[[ Extracted data open ]]
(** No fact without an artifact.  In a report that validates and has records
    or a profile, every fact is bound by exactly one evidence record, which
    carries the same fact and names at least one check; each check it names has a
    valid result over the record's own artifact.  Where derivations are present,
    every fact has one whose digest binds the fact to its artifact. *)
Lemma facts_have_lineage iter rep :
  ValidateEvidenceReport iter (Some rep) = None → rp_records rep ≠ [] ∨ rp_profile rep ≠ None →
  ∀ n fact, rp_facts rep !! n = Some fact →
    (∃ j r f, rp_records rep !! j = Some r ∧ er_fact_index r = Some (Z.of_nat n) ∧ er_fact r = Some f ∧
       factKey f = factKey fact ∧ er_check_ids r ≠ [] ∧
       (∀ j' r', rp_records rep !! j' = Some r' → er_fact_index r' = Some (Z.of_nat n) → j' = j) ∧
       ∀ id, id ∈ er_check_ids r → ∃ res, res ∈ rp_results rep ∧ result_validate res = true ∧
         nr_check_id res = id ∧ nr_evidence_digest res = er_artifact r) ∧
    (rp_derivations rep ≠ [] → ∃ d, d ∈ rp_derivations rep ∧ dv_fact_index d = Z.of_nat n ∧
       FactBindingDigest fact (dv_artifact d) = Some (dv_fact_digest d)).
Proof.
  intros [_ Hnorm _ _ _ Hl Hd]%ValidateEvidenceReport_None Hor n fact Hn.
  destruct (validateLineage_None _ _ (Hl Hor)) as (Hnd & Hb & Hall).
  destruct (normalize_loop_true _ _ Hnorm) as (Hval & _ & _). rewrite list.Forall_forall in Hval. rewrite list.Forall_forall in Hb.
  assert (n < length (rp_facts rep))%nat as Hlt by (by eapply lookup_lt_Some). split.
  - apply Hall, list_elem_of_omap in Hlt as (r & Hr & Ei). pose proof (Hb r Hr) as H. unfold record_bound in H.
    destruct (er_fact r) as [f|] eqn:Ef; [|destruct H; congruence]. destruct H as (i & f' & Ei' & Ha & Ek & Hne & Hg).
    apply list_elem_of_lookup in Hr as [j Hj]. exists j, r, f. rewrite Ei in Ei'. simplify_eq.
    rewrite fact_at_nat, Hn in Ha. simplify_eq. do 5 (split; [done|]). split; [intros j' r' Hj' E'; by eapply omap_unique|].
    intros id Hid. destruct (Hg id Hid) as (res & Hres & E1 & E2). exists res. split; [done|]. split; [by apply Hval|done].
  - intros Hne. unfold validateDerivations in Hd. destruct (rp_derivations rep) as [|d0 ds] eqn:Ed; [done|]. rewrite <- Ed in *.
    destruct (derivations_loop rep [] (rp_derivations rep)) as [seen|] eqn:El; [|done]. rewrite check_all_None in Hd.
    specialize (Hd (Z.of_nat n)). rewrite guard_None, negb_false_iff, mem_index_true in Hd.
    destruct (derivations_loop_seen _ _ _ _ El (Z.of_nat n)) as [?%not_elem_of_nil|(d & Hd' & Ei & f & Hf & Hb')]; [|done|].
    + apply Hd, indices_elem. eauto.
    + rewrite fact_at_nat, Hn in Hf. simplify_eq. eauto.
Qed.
[[ Extracted data closed ]]
[[ Extracted data open ]]
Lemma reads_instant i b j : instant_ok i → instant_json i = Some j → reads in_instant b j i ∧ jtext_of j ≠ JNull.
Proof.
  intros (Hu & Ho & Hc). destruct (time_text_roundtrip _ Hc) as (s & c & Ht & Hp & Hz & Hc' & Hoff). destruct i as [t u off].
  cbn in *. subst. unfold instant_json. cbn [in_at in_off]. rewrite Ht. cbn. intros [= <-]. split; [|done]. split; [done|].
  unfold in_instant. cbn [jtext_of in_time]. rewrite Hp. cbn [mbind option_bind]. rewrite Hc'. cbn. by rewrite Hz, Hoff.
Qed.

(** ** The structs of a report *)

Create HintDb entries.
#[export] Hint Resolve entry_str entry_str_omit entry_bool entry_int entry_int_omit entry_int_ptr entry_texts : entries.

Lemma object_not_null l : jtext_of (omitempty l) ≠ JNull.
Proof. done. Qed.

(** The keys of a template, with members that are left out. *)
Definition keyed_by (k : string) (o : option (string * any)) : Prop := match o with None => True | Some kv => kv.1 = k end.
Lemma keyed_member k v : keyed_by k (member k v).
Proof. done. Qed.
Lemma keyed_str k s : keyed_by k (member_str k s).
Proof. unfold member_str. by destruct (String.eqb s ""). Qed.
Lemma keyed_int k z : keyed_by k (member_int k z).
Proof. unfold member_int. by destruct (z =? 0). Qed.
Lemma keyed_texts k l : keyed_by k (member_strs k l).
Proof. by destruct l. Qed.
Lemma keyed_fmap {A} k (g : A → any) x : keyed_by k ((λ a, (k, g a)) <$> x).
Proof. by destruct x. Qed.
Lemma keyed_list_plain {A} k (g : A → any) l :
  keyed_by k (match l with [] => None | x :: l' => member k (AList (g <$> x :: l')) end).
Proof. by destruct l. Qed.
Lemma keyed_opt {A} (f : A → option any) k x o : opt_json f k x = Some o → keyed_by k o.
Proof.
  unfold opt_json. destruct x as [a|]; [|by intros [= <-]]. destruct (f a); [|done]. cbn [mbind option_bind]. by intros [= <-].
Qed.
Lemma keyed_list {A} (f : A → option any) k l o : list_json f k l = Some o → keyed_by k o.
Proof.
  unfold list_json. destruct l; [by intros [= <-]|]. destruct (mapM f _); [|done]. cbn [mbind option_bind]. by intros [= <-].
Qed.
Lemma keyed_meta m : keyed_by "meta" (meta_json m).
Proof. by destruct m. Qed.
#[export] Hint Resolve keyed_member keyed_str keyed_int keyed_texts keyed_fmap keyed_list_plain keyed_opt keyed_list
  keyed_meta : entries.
[[ Extracted data closed ]]
To do: Reproduce word for word the material above, beginning with the line that contains "(** No fact" and ending with the line that contains "(∀ j' r', rp_records".

Exercise result:
(** No fact without an artifact.  In a report that validates and has records
    or a profile, every fact is bound by exactly one evidence record, which
    carries the same fact and names at least one check; each check it names has a
    valid result over the record's own artifact.  Where derivations are present,
    every fact has one whose digest binds the fact to its artifact. *)
Lemma facts_have_lineage iter rep :
  ValidateEvidenceReport iter (Some rep) = None → rp_records rep ≠ [] ∨ rp_profile rep ≠ None →
  ∀ n fact, rp_facts rep !! n = Some fact →
    (∃ j r f, rp_records rep !! j = Some r ∧ er_fact_index r = Some (Z.of_nat n) ∧ er_fact r = Some f ∧
       factKey f = factKey fact ∧ er_check_ids r ≠ [] ∧
       (∀ j' r', rp_records rep !! j' = Some r' → er_fact_index r' = Some (Z.of_nat n) → j' = j) ∧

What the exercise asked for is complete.